Geçit davalarında uygulanan kesintisizlik ilkesi gereğince davacıya ulaşım sağlayacak geçitin herhangi bir engelle karşılaşmadan genel kadastro yoluna ulaşması gerekir.
Ayrıca, kurulan geçit hakkının Türk Medeni Kanununun 748/3 ve 1012. maddesi ile yeni Tapu Sicil Tüzüğünün “İrtifak hakları ve taşınmaz yükünün tescili” başlıklı 30. maddesi gereğince kütük sayfasında ayrılan özel sütununa tesciline karar verilmelidir.
Yukarıda açıklanan ilkeler doğrultusunda somut olaya gelince;
Mahkemece davanın kabulü ile, fen bilirkişinin 27.05.2015 tarihli raporunda 2 No"lu alternatif olarak belirtilen 108 ada 9 parsel sayılı taşınmazın 24,07 m2"lik kısmında 108 ada 10 parsel sayılı taşınmaz lehine geçit hakkı tesisine karar verilmiş ise de, davalı ... tarafından eldeki dosya davacısı ... aleyhine 108 ada 10 parsel sayılı taşınmazın bir kısmı için açılan tapu iptali ve tescil davasında ... 2. Asliye Hukuk Mahkemesinin 2015/151 – 2017/308 E-K sayılı ilamı ile bu dosyada aldırılan 06.04.2017 tarihli fen bilirkişi raporunda 108 ada 10 parsel sayılı taşınmazın A harfi ile gösterilen 34,22 m2"lik kısmının iptali ile, davacı ... adına tesciline karar verildiği ve kararın 18.10.2017 tarihinde kesinleştiği, ... 2. Asliye Hukuk Mahkemesince tapu kaydının iptaline karar verilen 10 No"lu parsel üzerindeki bilirkişi raporunda A harfi ile gösterilen alanın eldeki davada geçit hakkı tesisi edilen alanla örtüştüğü ve davacıya ait 108 ada 10 parsel sayılı taşınmaz ile geçit kurulan alanın irtibatı kesildiği, oluşan son durumun kesintisizlik ilkesinin ihlaline yol açtığı anlaşılmaktadır.

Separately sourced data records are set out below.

Definition keys_within (data : mapping) (allowed : list string) : bool :=
  forallb (fun k => str_mem k allowed) (map fst data).
Definition has_keys (data : mapping) (required : list string) : bool :=
  forallb (fun k => str_mem k (map fst data)) required.

Definition _strict_mapping (data : mapping) (allowed required : list string)
    : result core_error mapping :=
  _ ← ensure (keys_within data allowed) UnknownContractField;
  _ ← ensure (has_keys data required) InvalidContractValue;
  _ ← ensure (match assoc "contract_version" data with
              | Some v => py_str_eqb v CONTRACT_VERSION
              | None => false end) UnsupportedContractVersion;
  Ok data.

(** [values[field]] of a validated mapping: the key is present. *)
Definition field (values : mapping) (k : string) : pyval :=
  match assoc k values with Some v => v | None => PNone end.

(** [isinstance(value, str) and value]. *)
Definition need_str (v : pyval) : result core_error string :=
  match v with
  | PStr s => if str_nonempty s then Ok s else Err InvalidContractValue
  | _ => Err InvalidContractValue
  end.

(** [None] or a non-empty string. *)
Definition need_opt (v : pyval) : result core_error (option string) :=
  match v with
  | PNone => Ok None
  | v => s ← need_str v; Ok (Some s)
  end.

Section Envelopes.
Context {U : Unicode} {D : Digest}.

Definition need_obj (v : pyval) : result core_error (list (string * json)) :=
  j ← _normalize v;
  match j with JObj ms => Ok ms | _ => Err InvalidContractValue end.

(** ** CommandEnvelope *)

Record CommandEnvelope : Type := {
  cmd_contract_version : string;
  command_id : string;
  idempotency_key : string;
  cmd_workspace_id : string;
  cmd_actor_id : string;
  command_type : string;
  expected_generation_id : option string;
  payload : list (string * json);
}.

Definition COMMAND_FIELDS : list string :=
  ["contract_version"; "command_id"; "idempotency_key"; "workspace_id"; "actor_id";
   "command_type"; "expected_generation_id"; "payload"].

Definition command_from_mapping (data : mapping) : result core_error CommandEnvelope :=
  values ← _strict_mapping data COMMAND_FIELDS COMMAND_FIELDS;
  p ← need_obj (field values "payload");
  v ← need_str (field values "contract_version");
  c ← need_str (field values "command_id");
  i ← need_str (field values "idempotency_key");
  w ← need_str (field values "workspace_id");
  a ← need_str (field values "actor_id");
  t ← need_str (field values "command_type");
  e ← need_opt (field values "expected_generation_id");
  Ok {| cmd_contract_version := v; command_id := c; idempotency_key := i; cmd_workspace_id := w;
        cmd_actor_id := a; command_type := t; expected_generation_id := e; payload := p |}.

Bu durumda mahkemece, taşınmaz başında bilirkişiler eşliğinde tekrar keşif yapılarak, bilirkişilerden yararına geçit hakkı tesisi istenen taşınmazın genel yola bağlantısını sağlayacak şekilde, geçit davalarında uygulanan kesintisizlik ilkesi gözetilerek, geçit seçeneklerini gösterir rapor düzenlemeleri ve krokide göstermeleri istenerek, yararına geçit hakkı tesisi istenen 108 ada 10 parsel sayılı taşınmazın genel yola kesintisiz bağlanmasını sağlayacak şekilde en uygun alternatiften geçit hakkı tesisine karar verilmesi gerekir.
Açıklanan bu nedenlerle kararın bozulması gerekmiştir.
SONUÇ: Yukarıda açıklanan nedenlerle temyiz itirazlarının kabulü ile hükmün BOZULMASINA, peşin yatırılan harcın istek halinde yatırana iadesine, kararın tebliğinden itibaren 15 gün içinde karar düzeltme yolu açık olmak üzere 27.02.2019 tarihinde oybirliği ile karar verildi.